You might tour a house with a family room and living room. In a home with both, the family room tends to be a more casual space away from the front entrance where everyone hangs out to watch TV. On the other hand, the living room is traditionally located near the front door and serves as a formal room to welcome guests or entertain.
Wendy Gladson, real estate consultant at Compass, Los Angeles, says to consider how the formal living room will be used.
“Will it be wasted space if it is separated from the rest of the home,” she says, “or can it be reimagined to suit your needs?”
5. What kind of flooring is that?
“Having your agent include video of the flooring in the living room is more important than you would think,” says Carr.
Whether it’s hardwood, laminate, tile, or carpeting, ask what condition it’s in.
“Flooring can be changed, but more importantly, if it’s not in great condition, you can use this in negotiations,” says Carr.
6. How high is the ceiling?
Low ceilings create a cozy feeling, while a higher one creates an illusion of more space and grandeur, Gladson says.
Asking your agent how high the ceiling is important if you want to keep your utility bills lower, as it costs more to heat and cool high-ceilinged rooms.

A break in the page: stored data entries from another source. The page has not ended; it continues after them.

(** C28: The ip-restriction plugin compares address prefixes. With lists of IPv4
    addresses and prefixes the configuration is accepted, and a request from an
    IPv4 address is passed on, unchanged, exactly when no deny entry covers the
    address and the allow list is empty or has an entry that covers it; otherwise
    it is answered 403 and reaches nothing behind the plugin. An entry of length
    [n] covers an address when their first [n] bits agree. *)
Theorem ip_restriction_decides {L} cfg allow deny (next : Handler L) s0 :
  Forall2 entryPrefix (asList (cfg !! "allow")) allow ->
  Forall2 entryPrefix (asList (cfg !! "deny")) deny ->
  exists mw, IPRestriction_New cfg = inr mw /\ (mw next s0).2 = s0 /\
    forall W (rw : ResponseWriter W) r s (w : W) cs,
      parseClientIP r = As16 (A4 cs) -> Forall isByte cs -> List.length cs = 4%nat ->
      let passes := ~ within cs deny /\ (allow = [] \/ within cs allow) in
      (passes -> (mw next s0).1 W rw r s w = next W rw r s w) /\
      (~ passes -> (mw next s0).1 W rw r s w = answerError "forbidden" 403 s w).
Proof.
  intros Ha Hd. destruct (parseCIDRs_v4 _ _ Ha) as (an & Hpa & Hla & Hca).
  destruct (parseCIDRs_v4 _ _ Hd) as (dn & Hpd & _ & Hcd).
  unfold IPRestriction_New, parseCIDRList. rewrite Hpa, Hpd. eexists. split; [reflexivity|]. split; [done|].
  intros W rw r s w cs Hip Hcs H4. cbn [fst]. unfold ipRestrictionHandler. rewrite Hip.
  specialize (Hca cs Hcs H4). specialize (Hcd cs Hcs H4).
  assert (an = [] <-> allow = []) as Hnil.
  { destruct an, allow; simpl in Hla; done. }
  destruct (containsIP dn (As16 (A4 cs))).
  { split; [|done]. intros [Hno _]. exfalso. by apply Hno, Hcd. }
  assert (~ within cs deny) as Hnd by (intros Hw; by apply Hcd in Hw).
  destruct an as [|a an]; [split; [done|]; intros Hn; exfalso; apply Hn; split; [done|left; by apply Hnil]|].
  destruct (containsIP (a :: an) (As16 (A4 cs))); cbn [negb].
  - split; [done|]. intros Hn. exfalso. apply Hn. split; [done|right; by apply Hca].
  - split; [|done]. intros [_ [Hn|Hw]]; [by apply Hnil in Hn|].
    by apply Hca in Hw.
Qed.

(** The value of X-Forwarded-For, which the client chooses, takes precedence over
    the address of the connection. *)
Lemma parseClientIP_forwarded r v ip :
  hValues (rHeader r) "X-Forwarded-For" = [v] -> ParseIP (TrimSpace (beforeComma v)) = ip -> ip <> [] -> v <> "" ->
  parseClientIP r = ip.
Proof.
  intros Hv Hip Hne Hv0. unfold parseClientIP, hGet. rewrite Hv.
  destruct (String.eqb_spec v ""); [done|]. simpl. rewrite Hip. by destruct ip.
Qed.

Definition demoIPConfig : ValueMap :=
  {["allow" := VList [VStr "127.0.0.1"; VStr " 10.0.0.0/8"]; "deny" := VList [VStr "10.1.0.0/16"]]}.
Definition demoIPRequest (addr : string) : Request :=
  mkRequest "GET" (mkURL "" "" "/" "") ∅ (mkBody "" None) "h" addr false.

Lemma ip_restriction_decides_witness :
  exists mw, IPRestriction_New (L := unit) demoIPConfig = inr mw /\
  forall (next : Handler unit) s w,
    (mw next s).1 ServerWriter _ (demoIPRequest "10.2.3.4:80") s w
      = next ServerWriter _ (demoIPRequest "10.2.3.4:80") s w.
Proof.
  assert (Forall2 entryPrefix (asList (demoIPConfig !! "allow")) [([127; 0; 0; 1], 32%nat); ([10; 0; 0; 0], 8%nat)])
    as Ha.
  { change (asList (demoIPConfig !! "allow")) with [VStr "127.0.0.1"; VStr " 10.0.0.0/8"].
    apply Forall2_cons_2; [|apply Forall2_cons_2; [|apply Forall2_nil_2]].
    - exists "127.0.0.1", 9%nat. split; [done|]. repeat (split; [by vm_compute|]). vm_compute. lia.
    - exists " 10.0.0.0/8", 8%nat. split; [done|]. repeat (split; [by vm_compute|]). vm_compute. lia. }
  assert (Forall2 entryPrefix (asList (demoIPConfig !! "deny")) [([10; 1; 0; 0], 16%nat)]) as Hd.
  { change (asList (demoIPConfig !! "deny")) with [VStr "10.1.0.0/16"].
    apply Forall2_cons_2; [|apply Forall2_nil_2].
    exists "10.1.0.0/16", 8%nat. split; [done|]. repeat (split; [by vm_compute|]). vm_compute. lia. }
  eexists. split; [reflexivity|]. intros next s w.
  destruct (ip_restriction_decides demoIPConfig _ _ next s Ha Hd) as (mw & Hmw & _ & Hr).
  injection Hmw as <-. destruct (Hr ServerWriter _ (demoIPRequest "10.2.3.4:80") s w [10; 2; 3; 4]) as [Hp _].
  - by vm_compute.
  - repeat (apply list.Forall_cons; split; [unfold isByte; lia|]). by apply list.Forall_nil.
  - done.
  - apply Hp. split.
    + intros (p & [->|?%elem_of_nil]%elem_of_cons & He); [|done]. by vm_compute in He.
    + right. exists ([10; 0; 0; 0], 8%nat). split; [by right; left|]. by vm_compute.
Defined.

(** ** Header transformations *)

Section Transforms.
Implicit Types (h : Header) (l : list (string * string)).

Definition canon (ks : list string) : list string := CanonicalHeaderKey <$> ks.

(** The header names a rename list mentions, as Go compares them. *)
Definition renameNames l : list string := canon (l.*1 ++ l.*2).

Lemma not_in_canon_cons k x xs :
  CanonicalHeaderKey k ∉ canon (x :: xs) <->
  CanonicalHeaderKey x <> CanonicalHeaderKey k /\ CanonicalHeaderKey k ∉ canon xs.
Proof. unfold canon. simpl. rewrite not_elem_of_cons. naive_solver. Qed.

Lemma hGet_same h k k' : CanonicalHeaderKey k = CanonicalHeaderKey k' -> hGet h k = hGet h k'.
Proof. unfold hGet, hValues. by intros ->. Qed.

Lemma dels_values ks h k :
  hValues (foldl (fun h k => hDel k h) h ks) k
    = if bool_decide (CanonicalHeaderKey k ∈ canon ks) then [] else hValues h k.
Proof.
  revert h. induction ks as [|x ks IH]; intros h; [done|]. simpl. rewrite IH.
  destruct (decide (CanonicalHeaderKey x = CanonicalHeaderKey k)) as [He|Hne].
  - rewrite (bool_decide_eq_true_2 (_ ∈ canon (x :: ks))) by (unfold canon; simpl; rewrite He; left).
    case_bool_decide; [done|]. unfold hValues. rewrite <- He. apply hValues_hDel_eq.
  - rewrite hValues_hDel_ne by done. destruct (decide (CanonicalHeaderKey k ∈ canon ks)) as [Hi|Hi].
    + rewrite !bool_decide_eq_true_2; [done|by right|done].
    + rewrite !bool_decide_eq_false_2; [done|by apply not_in_canon_cons|done].
Qed.

Lemma adds_notin l h k :
  CanonicalHeaderKey k ∉ canon l.*1 -> hValues (foldl (fun h kv => hSet kv.1 kv.2 h) h l) k = hValues h k.
Proof.
  revert h. induction l as [|[x v] l IH]; intros h Hk; [done|].
  apply not_in_canon_cons in Hk as [Hx Hk]. simpl. by rewrite IH, hValues_hSet_ne.
Qed.
(* ===== verification/Health.v ===== *)
(** * Health checks ([internal/health])

    One probe, one pass of the loop over the upstreams, the start of the loop, and
    the liveness handler.  What an HTTP GET of a URL gives, and the text of a
    URL, are arguments. *)

From S2P Require Import Prelude GoStrings Http Upstream Balancer Handler.

Open Scope string_scope.
Open Scope list_scope.
Open Scope Z_scope.

Section Checks.
(** [url.URL.String]; the [n]-th probe of a pass: an error, or the status. *)
Context (urlString : GoURL -> string) (get : nat -> string -> error + Z).

Definition healthyStatus (code : Z) : bool := (200 <=? code) && (code <? 400).

(** [check(client, upstream, path)]. *)
Definition check (n : nat) (path : string) (l : loc) (h : heap) : outcome unit * heap :=
  match URL (h !!! l) with
  | None => (Panic "nil pointer dereference", h)
  | Some u =>
      let target := urlString u +:+ path in
      match get n target with
      | inl err => (Ret tt, <[l := set_Healthy (h !!! l) false]> h)
      | inr code =>
          if healthyStatus code
          then (Ret tt, <[l := set_Healthy (h !!! l) true]> h)
          else (Ret tt, <[l := set_Healthy (h !!! l) false]> h)
      end
  end.

(** One pass of the loop of [StartHealthChecks]. *)
Fixpoint pass (n : nat) (path : string) (ls : list loc) (h : heap) : outcome unit * heap :=
  match ls with
  | [] => (Ret tt, h)
  | l :: ls =>
      match check n path l h with
      | (Ret _, h) => pass (S n) path ls h
      | (Panic m, h) => (Panic m, h)
      end
  end.

(** [time.NewTicker(interval)], with which the goroutine starts. *)
Definition NewTicker (interval : Z) : outcome unit :=
  if interval <=? 0 then Panic "non-positive interval for NewTicker" else Ret tt.

(** The verdict of the probe of [l] when it is the [n]-th. *)
Definition verdict (n : nat) (path : string) (u : Upstream) : bool :=
  match URL u with
  | Some url => match get n (urlString url +:+ path) with inr code => healthyStatus code | inl _ => false end
  | None => false
  end.

Lemma check_spec n path l h :
  is_Some (URL (h !!! l)) ->
  check n path l h = (Ret tt, <[l := set_Healthy (h !!! l) (verdict n path (h !!! l))]> h).
Proof.
  intros [u Hu]. unfold check, verdict. rewrite Hu. destruct (get n _) as [err|code]; [done|].
  by destruct (healthyStatus code).
Qed.

(** A pass of the health-check loop over distinct upstreams probes each of them
    once, in order, and sets nothing but their health: each upstream is healthy
    afterwards exactly when its probe was answered with a status from 200 to 399.
    In particular it never closes a circuit, never releases a probe slot, and
    leaves the other upstreams alone. *)
Theorem health_pass path ls h :
  NoDup ls -> (forall l, l ∈ ls -> is_Some (URL (h !!! l))) ->
  exists h', pass 0 path ls h = (Ret tt, h') /\
    (forall i l, ls !! i = Some l -> h' !!! l = set_Healthy (h !!! l) (verdict i path (h !!! l))) /\
    (forall l, l ∉ ls -> h' !!! l = h !!! l).
Proof.
  assert (forall n h, NoDup ls -> (forall l, l ∈ ls -> is_Some (URL (h !!! l))) ->
    exists h', pass n path ls h = (Ret tt, h') /\
      (forall i l, ls !! i = Some l -> h' !!! l = set_Healthy (h !!! l) (verdict (n + i) path (h !!! l))) /\
      (forall l, l ∉ ls -> h' !!! l = h !!! l)) as Hgen; [|exact (Hgen 0%nat h)].
  clear h. induction ls as [|l ls IH]; intros n h Hnd Hu.
  { exists h. split; [done|]. by split. }
  apply list.NoDup_cons in Hnd as [Hl Hnd]. cbn [pass]. rewrite check_spec by (apply Hu; left).
  set (h1 := <[l := _]> h).
  assert (forall l', l' ∈ ls -> h1 !!! l' = h !!! l') as Hsame.
  { intros l' Hl'. unfold h1. rewrite lookup_total_insert_ne; [done|]. by intros ->. }
  destruct (IH (S n) h1 Hnd) as (h' & -> & Hin & Hout).
  { intros l' Hl'. rewrite Hsame by done. apply Hu. by right. }
  exists h'. split; [done|]. split.
  - intros [|i] l' Hi; simpl in Hi.
    + injection Hi as <-. rewrite Hout by done. unfold h1. by rewrite lookup_total_insert_eq, Nat.add_0_r.
    + assert (l' ∈ ls) as Hl' by by eapply list_elem_of_lookup_2.
      rewrite (Hin i l' Hi), Hsame by done. by replace (n + S i)%nat with (S n + i)%nat by lia.
  - intros l' [Hne Hl']%not_elem_of_cons. rewrite Hout by done. unfold h1. by rewrite lookup_total_insert_ne.
Qed.

Lemma pass_preserves (P : heap -> Prop) n path ls h :
  (forall l ok h, P h -> P (<[l := set_Healthy (h !!! l) ok]> h)) -> P h -> P (pass n path ls h).2.
Proof.
  intros Hp. revert n h. induction ls as [|l ls IH]; intros n h Hh; [done|]. simpl.
  assert (P (check n path l h).2) as Hc.
  { unfold check. destruct (URL _); [|done]. destruct (get _ _) as [?|code]; [by apply Hp|].
    destruct (healthyStatus code); by apply Hp. }
  destruct (check n path l h) as [[?|?] h1]; [by apply IH|done].
Qed.
End Checks.

(** [health.Handler] ([health.go]). *)
Definition healthHandler {L} : Handler L := fun W rw r s w =>
  match rwWriteHeader 200 w with
  | (Ret _, w) =>
      match rwWrite "OK" w with
      | (Ret _, w) => (Ret tt, s, w)
      | (Panic m, w) => (Panic m, s, w)
      end
  | (Panic m, w) => (Panic m, s, w)
  end.

Lemma health_pass_witness :
  let up u := newUpstream (Some (mkURL "http" u "" "")) 1 3 30 1 in
  let h : heap := {[0%nat := up "a"; 1%nat := up "b"]} in
  let get (n : nat) (t : string) := if (t =? "b/ok")%string then inr 503 else inr 204 in
  let h' := (pass (fun u => UrlHost u) get 0 "/ok" [0%nat; 1%nat] h).2 in
  Healthy (h' !!! 0%nat) = true /\ Healthy (h' !!! 1%nat) = false.
Proof.
  intros up h get h'.
  destruct (health_pass (fun u => UrlHost u) get "/ok" [0%nat; 1%nat] h) as (h2 & Hp & Hin & _).
  - apply (bool_decide_unpack _). by vm_compute.
  - intros l [->|[->|?%elem_of_nil]%elem_of_cons]%elem_of_cons; [..|done]; by eexists.
  - unfold h'. rewrite Hp. cbn [snd]. by rewrite (Hin 0%nat 0%nat), (Hin 1%nat 1%nat).
Defined.
(* ===== verification/Json.v ===== *)
(** * JSON: the part of [encoding/json] the admin API uses

    Values as the encoder sees them, and [json.Encoder] with an indentation of two
    spaces and HTML escaping.  Objects keep the order of their fields; a Go map is
    encoded with sorted keys, which its users write out. *)

From stdpp Require Import pretty.
From S2P Require Import Prelude GoStrings.
From Stdlib Require Import Ascii String.

Open Scope string_scope.
Open Scope list_scope.
Open Scope Z_scope.

Inductive Json :=
  | JNull
  | JBool (b : bool)
  | JInt (z : Z)
  | JStr (s : string)
  | JList (l : list Json)
  | JObj (fields : list (string * Json)).

(** ** Strings *)

Definition between (a b : Z) (c : ascii) : bool := (a <=? byte_val c) && (byte_val c <=? b).
Definition continuation : ascii -> bool := between 128 191.

(** The length of the UTF-8 sequence a string starts with; 0 when it is not one. *)
Definition runeLen (s : string) : nat :=
  match s with
  | EmptyString => 0%nat
  | String a s =>
      if byte_val a <? 128 then 1%nat
      else match s with
           | EmptyString => 0%nat
           | String b s =>
               if between 194 223 a then (if continuation b then 2%nat else 0%nat)
               else match s with
                    | EmptyString => 0%nat
                    | String c s =>
                        if between 224 239 a then
                          let lo := if byte_val a =? 224 then 160 else 128 in
                          let hi := if byte_val a =? 237 then 159 else 191 in
                          if between lo hi b && continuation c then 3%nat else 0%nat
                        else match s with
                             | EmptyString => 0%nat
                             | String d _ =>
                                 let lo := if byte_val a =? 240 then 144 else 128 in
                                 let hi := if byte_val a =? 244 then 143 else 191 in
                                 if between 240 244 a && between lo hi b && continuation c && continuation d
                                 then 4%nat else 0%nat
                             end
                    end
           end
  end.

Definition hexLower (n : N) : ascii := if (n <? 10)%N then ascii_of_N (48 + n) else ascii_of_N (87 + n).

(** An ASCII byte. *)
Definition escapeByte (c : ascii) : string :=
  let v := byte_val c in
  if v =? 92 then "\\" else if v =? 34 then String "\" (String (ascii_of_nat 34) EmptyString)
  else if v =? 8 then "\b" else if v =? 12 then "\f" else if v =? 10 then "\n"
  else if v =? 13 then "\r" else if v =? 9 then "\t"
  else if (v <? 32) || (v =? 38) || (v =? 60) || (v =? 62)
       then "\u00" +:+ String (hexLower (N_of_ascii c / 16)) (String (hexLower (N_of_ascii c mod 16)) EmptyString)
       else String c EmptyString.

(** [skip] counts the bytes of the current rune still to be copied. *)
Fixpoint escapeString (skip : nat) (s : string) : string :=
  match s with
  | EmptyString => EmptyString
  | String c rest =>
      match skip with
      | S skip => String c (escapeString skip rest)
      | O =>
          match runeLen s with
          | O => "\ufffd" +:+ escapeString 0 rest
          | S n =>
              if byte_val c <? 128 then escapeByte c +:+ escapeString 0 rest
              else match s with
                   | String "226"%char (String "128"%char (String "168"%char rest)) => "\u2028" +:+ escapeString 0 rest
                   | String "226"%char (String "128"%char (String "169"%char rest)) => "\u2029" +:+ escapeString 0 rest
                   | _ => String c (escapeString n rest)
                   end
          end
      end
  end.

Definition dquote : string := String (ascii_of_nat 34) EmptyString.
Definition newline : string := String "010"%char EmptyString.
Definition quoteJSON (s : string) : string := dquote +:+ escapeString 0 s +:+ dquote.

(** ** Values *)

Fixpoint indentation (n : nat) : string := match n with O => "" | S n => "  " +:+ indentation n end.

Fixpoint printJSON (depth : nat) (v : Json) : string :=
  match v with
  | JNull => "null"
  | JBool b => if b then "true" else "false"
  | JInt z => pretty z
  | JStr s => quoteJSON s
  | JList [] => "[]"
  | JList l =>
      let items := (fix go l := match l with
                                | [] => []
                                | v :: l => (newline +:+ indentation (S depth) +:+ printJSON (S depth) v) :: go l
                                end) l in
      "[" +:+ Join "," items +:+ newline +:+ indentation depth +:+ "]"
  | JObj [] => "{}"
  | JObj l =>
      let items := (fix go l := match l with
                                | [] => []
                                | (k, v) :: l => (newline +:+ indentation (S depth) +:+ quoteJSON k +:+ ": " +:+
                                                  printJSON (S depth) v) :: go l
                                end) l in
      "{" +:+ Join "," items +:+ newline +:+ indentation depth +:+ "}"
  end.

(** [enc.Encode(v)]. *)
Definition encodeJSON (v : Json) : string := printJSON 0 v +:+ newline.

While you’re getting a peek at the ceiling, check out the condition of any wooden beams or planks.
7. Can I get a closer look at the lighting?
Lighting is often an overlooked feature, Gladson says, but you should give it more than a passing glance.
“In many older homes, the lighting may be obsolete and need an upgrade,” she says.
It might get pricey if you have to replace a ceiling fan, sconces, and other attached lighting, or add new lighting. Some older homes don’t have light fixtures or ceiling fans with lights in the living room living. That’s something to keep in mind if you want overhead lighting.
8. Is that a wood-burning fireplace?
“The fireplace is the heart of the living room, an emotional anchor representing warmth and charm,” says Gladson.
It’s not so warm and inviting if it’s crumbling or nonfunctional. Whether the fireplace is gas, gel, pellet, or wood-burning, look closely when your agent zooms in on the structure and mantel.
Ask your agent if it works, and, if it’s wood-burning, when was the last time a chimney sweep serviced the fireplace.
9. How many windows and doors are in the living room?
Natural light is a coveted feature, yet too many windows can affect furniture placement—unless you prefer your furniture away from the walls. Also, take note of the window shapes and sizes.
“Note any unique features like a bay window or window seat, which creates more floor space because of the bump-out, or French doors. Beautiful as they are, if the doors swing inward, they can rob you of valuable floor space,” cautions Head.
10. Can I see a close-up of the finishes?
It’s easy to be distracted by a beautifully staged living room and overlook the finishes. And even if the living room is empty, you might take note of the size and flooring and move on.
However, before your agent leaves the living room, request a closer look.
“Check the quality of the finishes from paint to baseboards and crown moldings, flooring, draperies or window coverings, and custom built-ins,” advises Gladson.